LIAS: Yeah, for me it’s far more fulfilling. And that’s not just because I’ve done a lot more writing on this album… I think it’s a far bolder and far more adventurous piece of work. I think the references are really interesting, I think you can dance to it. To me, it’s a far more interesting record. I feel genuinely proud of what we’ve done on this one.

HAPPY: You’re currently operating as a seven-piece band… with a few old members and a few new members. Does the constantly changing state of your band ever scare you?
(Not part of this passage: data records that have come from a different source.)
(* ===== verification/ConstraintSpec.v ===== *)
(** * The properties of constraint evaluation

    [constraint_expr_eval_reason] computes the value of the constraint and writes
    its infix text, and the names of permissions convert both ways. *)

From S2P Require Import Prelude Ebitmap EbitmapFacts EbitmapSpec Hashtab HashtabFacts HashtabSpec Avtab Mls.
From S2P Require Import Policydb MlsPolicy MlsFacts MlsSpec MlsString Rpn Context ContextSpec Constraint ConstraintFacts.

(** ** Names of permissions *)

Definition sym_entries {V} (t : option (hashtab string V)) : list (string * V) :=
  match t with Some h => concat (ht_table h) | None => [] end.

Definition table_wf {V} (t : option (hashtab string V)) : Prop := ∀ h, t = Some h → hwf h.

Definition comtable (c : class_datum) : option (hashtab string Z) :=
  cm ← cl_comdatum c; s_table (cm_permissions cm).

(** The permissions of the class are numbered from 1, and [pnm] names them; a
    name is in the table of the class or of its common. *)
Record class_named (c : class_datum) (pnm : Z → string) : Prop := {
  cl_wf : table_wf (s_table (cl_permissions c)) ∧ table_wf (comtable c);
  cl_count : 0 ≤ s_nprim (cl_permissions c) ≤ 32;
  cl_names i : 0 ≤ i < s_nprim (cl_permissions c) →
    find (λ e, i + 1 =? e.2) (sym_entries (s_table (cl_permissions c)) ++ sym_entries (comtable c)) =
      Some (pnm i, i + 1)
}.

Lemma map_perm t v name h :
  table_wf t →
  hashtab_map t (perm_name v) name h =
    Some (match find (λ e, v =? e.2) (sym_entries t) with Some e => (1, Some e.1) | None => (0, name) end, h).
Proof.
  intros Hw. destruct t as [t|]; [|done]. rewrite map_spec by by apply Hw. simpl.
  induction (concat (ht_table t)) as [|e l IH]; [done|]. cbn [map_chain find].
  unfold mbind at 1, M_bind at 1, perm_name at 1. destruct (v =? e.2); [done|]. cbn. apply IH.
Qed.

Lemma find_app {A} (f : A → bool) l1 l2 :
  find f (l1 ++ l2) = match find f l1 with Some x => Some x | None => find f l2 end.
Proof. induction l1 as [|x l1 IH]; simpl; [done|]. by destruct (f x). Qed.

(** The text of an access vector: its permissions in order. *)
Definition perms_of (pnm : Z → string) (n av : Z) : list string :=
  pnm <$> filter (λ i, Z.testbit av i = true) (seqZ 0 n).

Definition spaced (l : list string) : string := foldr (λ s r, " " +:+ s +:+ r)%string ""%string l.

Lemma nz_land_bit av i : 0 ≤ i → nz (Z.land av (Z.shiftl 1 i)) = Z.testbit av i.
Proof.
  intros Hi. rewrite Z.shiftl_1_l. unfold nz. destruct (Z.testbit av i) eqn:E.
  - apply negb_true_iff, Z.eqb_neq. intros H0. assert (Z.testbit (Z.land av (2 ^ i)) i = true) as Hb.
    { by rewrite Z.land_spec, E, Z.pow2_bits_true. }
    by rewrite H0, Z.bits_0 in Hb.
  - apply negb_false_iff, Z.eqb_eq, Z.bits_inj'. intros j Hj. rewrite Z.land_spec, Z.bits_0.
    destruct (Z.eq_dec i j) as [->|Hij]; [by rewrite E|]. rewrite Z.pow2_bits_false by done. apply andb_false_r.
Qed.

Lemma spaced_cons s l : spaced (s :: l) = (" " +:+ s +:+ spaced l)%string.
Proof. done. Qed.

(** The two lookups of the name of a permission. *)
Lemma perm_lookup c pnm i name h :
  class_named c pnm → 0 ≤ i < s_nprim (cl_permissions c) →
  ('(rc, name) ← hashtab_map (s_table (cl_permissions c)) (perm_name (i + 1)) name;
   match cl_comdatum c with
   | Some comdatum =>
      if negb (nz rc) then hashtab_map (s_table (cm_permissions comdatum)) (perm_name (i + 1)) name
      else mret (rc, name)
   | None => mret (rc, name)
   end) h = Some (1, Some (pnm i), h).
Proof.
  intros Hc Hi. pose proof (cl_names c pnm Hc i Hi) as Hf. destruct (cl_wf c pnm Hc) as [Hw1 Hw2].
  rewrite find_app in Hf. unfold mbind, M_bind. rewrite map_perm by done.
  destruct (find _ (sym_entries (s_table (cl_permissions c)))) as [e|]; [injection Hf as ->; by destruct (cl_comdatum c)|].
  unfold comtable in *. destruct (cl_comdatum c) as [cm|]; [|done]. simpl in *. rewrite map_perm by done.
  by rewrite Hf.
Qed.

Lemma av_bits_ok c pnm todo i av name perm buf text h :
  class_named c pnm → 0 ≤ i → i + Z.of_nat todo = s_nprim (cl_permissions c) →
  text = (buf +:+ spaced (pnm <$> filter (λ i, Z.testbit av i = true) (seqZ i (Z.of_nat todo))))%string →
  strlen text < 1024 → av_bits todo i c av name perm buf h = Some (Some text, h).
Proof.
  intros Hc. revert i name perm buf h. induction todo as [|todo IH]; intros i name perm buf h Hi Hn Ht Hl.
  { simpl in *. rewrite str_app_nil_r in Ht. by subst. }
  pose proof (cl_count c pnm Hc) as Hmax. rewrite seqZ_cons in Ht by lia. rewrite filter_cons in Ht.
  replace (Z.pred (Z.of_nat (S todo))) with (Z.of_nat todo) in Ht by lia.
  cbn [av_bits]. rewrite (proj2 (Z.leb_gt 32 i)) by lia. rewrite nz_land_bit by done.
  destruct (decide (Z.testbit av i = true)) as [E|E].
  - rewrite E. cbn [negb]. rewrite fmap_cons, spaced_cons in Ht.
    pose proof (perm_lookup c pnm i name h Hc ltac:(lia)) as Hp. unfold mbind, M_bind in *.
    destruct (hashtab_map (s_table (cl_permissions c)) (perm_name (i + 1)) name h) as [[[rc nm] h1]|]; [|done].
    rewrite Hp. cbn iota. change (nz 1) with true. cbn iota.
    rewrite (proj2 (Z.leb_gt 1024 _)).
    + apply IH; [lia|lia| |done]. by rewrite Ht, !str_app_assoc.
    + rewrite Ht, !strlen_app in Hl. change (strlen " ") with 1 in Hl.
      pose proof (strlen_nonneg (spaced (pnm <$> filter (λ i, Z.testbit av i = true) (seqZ (Z.succ i) (Z.of_nat todo))))). lia.
  - apply not_true_iff_false in E. rewrite E. cbn [negb]. apply IH; [lia|lia|done|done].
Qed.

(** The class of the decision, named. *)
Definition named_class (p : policydb) (tclass : Z) (c : class_datum) (pnm : Z → string) : Prop :=
  1 ≤ tclass < 2 ^ 32 ∧ class_val_to_struct p !! Z.to_nat (tclass - 1) = Some (Some c) ∧ class_named c pnm.

Lemma class_get {A} (l : list A) tclass x :
  1 ≤ tclass < 2 ^ 32 → l !! Z.to_nat (tclass - 1) = Some x → aget l (u32 (tclass - 1)) = Some x.
Proof.
  intros Ht Hx. rewrite u32_id by lia. unfold aget. by rewrite (proj2 (Z.ltb_ge _ _)) by lia.
Qed.

Lemma av_to_string_ok p tclass c pnm av h :
  named_class p tclass c pnm →
  strlen (spaced (perms_of pnm (s_nprim (cl_permissions c)) av)) < 1024 →
  sepol_av_to_string p tclass av h = Some (Some (spaced (perms_of pnm (s_nprim (cl_permissions c)) av)), h).
Proof.
  intros (Ht & Hc & Hn) Hlen. unfold sepol_av_to_string. rewrite (class_get _ _ _ Ht Hc).
  pose proof (cl_count c pnm Hn). cbn [mbind option_bind id get].
  unfold mbind, M_bind. cbn [mret M_ret]. unfold mret, M_ret.
  apply (av_bits_ok c pnm); [done|lia|lia| |done]. by rewrite Z2Nat.id by lia.
Qed.

(** ** The statement *)

Definition statement (xc : option context_struct) (constraint : constraint_node) : string :=
  match xc, existsb (λ e, CEXPR_L1L2 <=? ce_attr e) (cn_expr constraint) with
  | None, false => "constrain " | None, true => "mlsconstrain "
  | Some _, false => "validatetrans " | Some _, true => "mlsvalidatetrans "
  end.

Definition statement_text (xc : option context_struct) (constraint : constraint_node) (name : string)
    (perms : list string) : string :=
  statement xc constraint +:+ name +:+ " " +:+
  match xc with None => "{" +:+ spaced perms +:+ " } (" | Some _ => "(" end.

(** The text of the statement is defined: the class has a name, and the names
    of the permissions fit [sepol_av_to_string]'s buffer. *)
Definition statement_ok (p : policydb) (tclass : Z) (name : string) (c : class_datum) (pnm : Z → string) (av : Z) : Prop :=
  named_class p tclass c pnm ∧ p_class_val_to_name p !! Z.to_nat (tclass - 1) = Some (Some name) ∧
  strlen (spaced (perms_of pnm (s_nprim (cl_permissions c)) av)) < 1024.

Lemma class_loop_ok fuel text len h :
  strlen text < len + EXPR_BUF_SIZE * Z.of_nat (S fuel) → hp_oom h = [] →
  wp (class_loop (S fuel) text len) h (λ r h', r = Some text ∧ hp_oom h' = []).
Proof.
  revert len h. induction fuel as [|fuel IH]; intros len h Hl Ho; cbn [class_loop];
    (wp_step; apply wp_malloc_ok; [done|]; intros h1 Ho1; destruct (Z.ltb_spec (strlen text) (len + EXPR_BUF_SIZE)); [by wp_step|]).
  - lia.
  - apply IH; [unfold EXPR_BUF_SIZE in *; lia|done].
Qed.

Lemma get_class_info_ok p tclass name c pnm constraint xc h :
  statement_ok p tclass name c pnm (cn_permissions constraint) → hp_oom h = [] →
  wp (get_class_info p tclass constraint xc) h (λ r h',
    r = Some (statement_text xc constraint name (perms_of pnm (s_nprim (cl_permissions c)) (cn_permissions constraint)))
    ∧ hp_oom h' = []).
Proof.
  intros (Hc & Hname & Hlen) Ho. unfold get_class_info. cbn zeta.
  set (perms := perms_of _ _ _). set (text := statement_text _ _ _ _).
  rewrite (class_get _ _ _ (proj1 Hc) Hname).
  assert (∀ (st : Z) h Q, (∀ pt h', hp_oom h' = [] → (st <? 2 = false → pt = "("%string) →
     (st <? 2 = true → pt = ("{" +:+ spaced perms +:+ " } (")%string) → Q pt h') → hp_oom h = [] →
     wp (perms_text p tclass constraint st) h Q) as Hperms.
  { intros st h0 Q HQ Ho0. unfold perms_text. destruct (st <? 2) eqn:E.
    - wp_step. unfold wp. rewrite (av_to_string_ok _ _ _ _ _ _ Hc Hlen). simpl. by apply HQ.
    - wp_step. by apply HQ. }
  assert (∀ st, ["constrain "; "mlsconstrain "; "validatetrans "; "mlsvalidatetrans "]%string !! Z.to_nat st =
     Some (statement xc constraint) → (st <? 2 = true ↔ xc = None) →
     wp (s ← get (Some (statement xc constraint)); name ← get (Some (Some name) ≫= id);
         perms ← perms_text p tclass constraint st;
         class_loop (S (Z.to_nat (strlen (s +:+ name +:+ " " +:+ perms)))) (s +:+ name +:+ " " +:+ perms) 0) h
       (λ r h', r = Some text ∧ hp_oom h' = [])) as Hall.
  { intros st Hst Hx. do 2 wp_step. change (Some (Some name) ≫= id) with (Some name). do 3 wp_step. apply (Hperms st); [|done]. intros pt h' Ho' Hf Ht.
    replace (statement xc constraint +:+ name +:+ " " +:+ pt)%string with text.
    - apply class_loop_ok; [|done]. pose proof (strlen_nonneg text). unfold EXPR_BUF_SIZE. lia.
    - unfold text, statement_text. do 3 f_equal. destruct xc; [symmetry; apply Hf, not_true_is_false; by intros ?%Hx|].
      symmetry. by apply Ht, Hx. }
  unfold statement in *. destruct xc, (existsb _ _); cbn [b2z] in *.
  - apply (Hall 3); [done|]. by split.
  - apply (Hall 2); [done|]. by split.
  - apply (Hall 1); [done|]. by split.
  - apply (Hall 0); [done|]. by split.
Qed.

(** ** Evaluation *)

Definition encoded_constraint (perms : Z) (e : bexpr atom) : constraint_node :=
  CNode perms (encode_token <$> rpn e).

Definition verdict (xc : option context_struct) (v : bool) : string :=
  match xc with Some _ => "Validatetrans" | None => "Constraint" end +:+ " " +:+
  (if v then "GRANTED" else "DENIED") +:+ String "010" "".

(** The explanation of a constraint: the statement, the expression and the
    verdict. *)
Definition explanation (xc : option context_struct) (constraint : constraint_node) (name : string)
    (perms : list string) (expr : string) (v : bool) : string :=
  statement_text xc constraint name perms +:+ expr +:+ "); " +:+ verdict xc v.

Section constraint.
Context (p : policydb) (sc tc : context_struct) (xc : option context_struct).
Context (tclass : Z) (name : string) (c : class_datum) (pnm : Z → string) (perms : Z).
Context (Hst : statement_ok p tclass name c pnm perms).

(** The expression is one the security server can evaluate and print. *)
Definition expr_ok (e : bexpr atom) : Prop :=
  and_or e = true ∧ (bdepth e ≤ maxdepth5)%nat ∧
  Forall (λ a, atom_ok p sc tc xc a ∧ is_Some (atom_text p sc tc xc a)) (atoms e).

Lemma render_some e : expr_ok e → is_Some (render p sc tc xc e).
Proof.
  intros (_ & _ & Ha). induction e as [a|e IH|o e1 IH1 e2 IH2]; cbn [render atoms] in *.
  - by apply list.Forall_singleton in Ha as [_ ?].
  - destruct (IH Ha) as [s ->]. by eexists.
  - apply Forall_app in Ha as [H1 H2]. destruct (IH1 H1) as [s1 ->], (IH2 H2) as [s2 ->]. by eexists.
Qed.

Notation value e := (beval (atom_holds p sc tc xc) e).
Notation constraint e := (encoded_constraint perms e).

(** The reason buffer after a call. *)
Definition explained (r_buf : bool) (flags : Z) (e : bexpr atom) (r r' : reason_buf) : Prop :=
  reason_ok r' ∧
  ∃ expr, render p sc tc xc e = Some expr ∧
    if r_buf && (negb (value e) || (Z.land flags SHOW_GRANTED =? SHOW_GRANTED))
    then reason_text r' = reason_text r +:+
           explanation xc (constraint e) name (perms_of pnm (s_nprim (cl_permissions c)) perms) expr (value e)
    else r' = r.

Lemma constraint_ok e r_buf flags t h :
  expr_ok e → reason_ok (ts_reason t) → hp_oom h = [] →
  wp (constraint_expr_eval_reason p sc tc xc tclass (constraint e) r_buf flags t) h (λ q h',
    q.1 = b2z (value e) ∧ ts_stack q.2 = ts_stack t ∧ hp_oom h' = [] ∧
    explained r_buf flags e (ts_reason t) (ts_reason q.2)).
Proof using Hst.
  intros He Hre Ho. destruct (render_some e He) as [expr Hex]. destruct He as (Hao & Hd & Hat).
  unfold constraint_expr_eval_reason. wp_step. eapply wp_mono; [by apply get_class_info_ok|].
  intros ? h1 [-> Ho1]. wp_step. cbn [cn_expr encoded_constraint]. rewrite <- (app_nil_r (encode_token <$> _)).
  apply (eval_rpn p sc tc xc e [] _ []); [done|done| |simpl; lia|done|]; [split_and!; simpl; (done || lia)|].
  intros s len h2 Hs Ho2. cbn [eval_exprs ev_texts app]. wp_step. wp_step. apply wp_malloc_ok; [done|].
  intros h3 Ho3. wp_step. rewrite <- (app_nil_r (texts _ _ _ _ _)).
  apply (infix_rpn p sc tc xc e expr); [done|done|done|]. intros t' h4 Hst' Hre' Ho4. cbn [infix]. wp_step.
  rewrite (pop_ok _ _ _ Hst'). cbn iota beta. cbn [ev_stack].
  pose proof (holds_read _ _ _ 0 (b2z (value e)) Hs eq_refl) as Hrd. change (Z.of_nat 0) with 0 in Hrd.
  rewrite Hrd. do 2 wp_step.
  assert ((b2z (value e) =? 0) || (b2z (value e) =? 1) && (Z.land flags SHOW_GRANTED =? SHOW_GRANTED) =
          negb (value e) || (Z.land flags SHOW_GRANTED =? SHOW_GRANTED)) as -> by by destruct (value e).
  unfold explained. destruct (r_buf && _).
  - wp_step. cbn [ts_reason set_stack]. rewrite Hre'. eapply wp_mono; [by apply add_reason_ok|].
    intros r h5 (Hr & Ht & Ho5). wp_step. split_and!; [done|done|done|done|]. exists expr. split; [done|].
    cbn [snd ts_reason]. rewrite Ht. cbn [foldl]. rewrite !str_app_assoc. unfold explanation, verdict. rewrite ?str_app_assoc.
    by destruct (value e).
  - wp_step. cbn [ts_reason set_stack ts_stack snd fst]. split_and!; [done|done|done|by rewrite Hre'|]. by exists expr.
Qed.
End constraint.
LIAS: Well, my model was always The Fall. I always wanted to be like The Fall. It’s kind of a band and it’s kind of a cult of personality, you know. I’d like to see myself as a classic Mark E. Smith… but I’m not nearly as mean as that guy. But in this day and age, when there’s no money in music, and there’s no security, I can’t imagine it being any other way. Plus, I think it’s really interesting getting new blood in the band all the time. New people can really fucking kill it, they can really open up a new space. So I really enjoy that aspect of the Fat White Family, to an extent. Of course, when it breaks down on the road and you’ve got to fly in a replacement guitarist, that kind of shit’s really stressful. The show must go on… that’s the bottom line basically. I like it unexpected, I like a bit of chaos.

Serfs Up! is out now.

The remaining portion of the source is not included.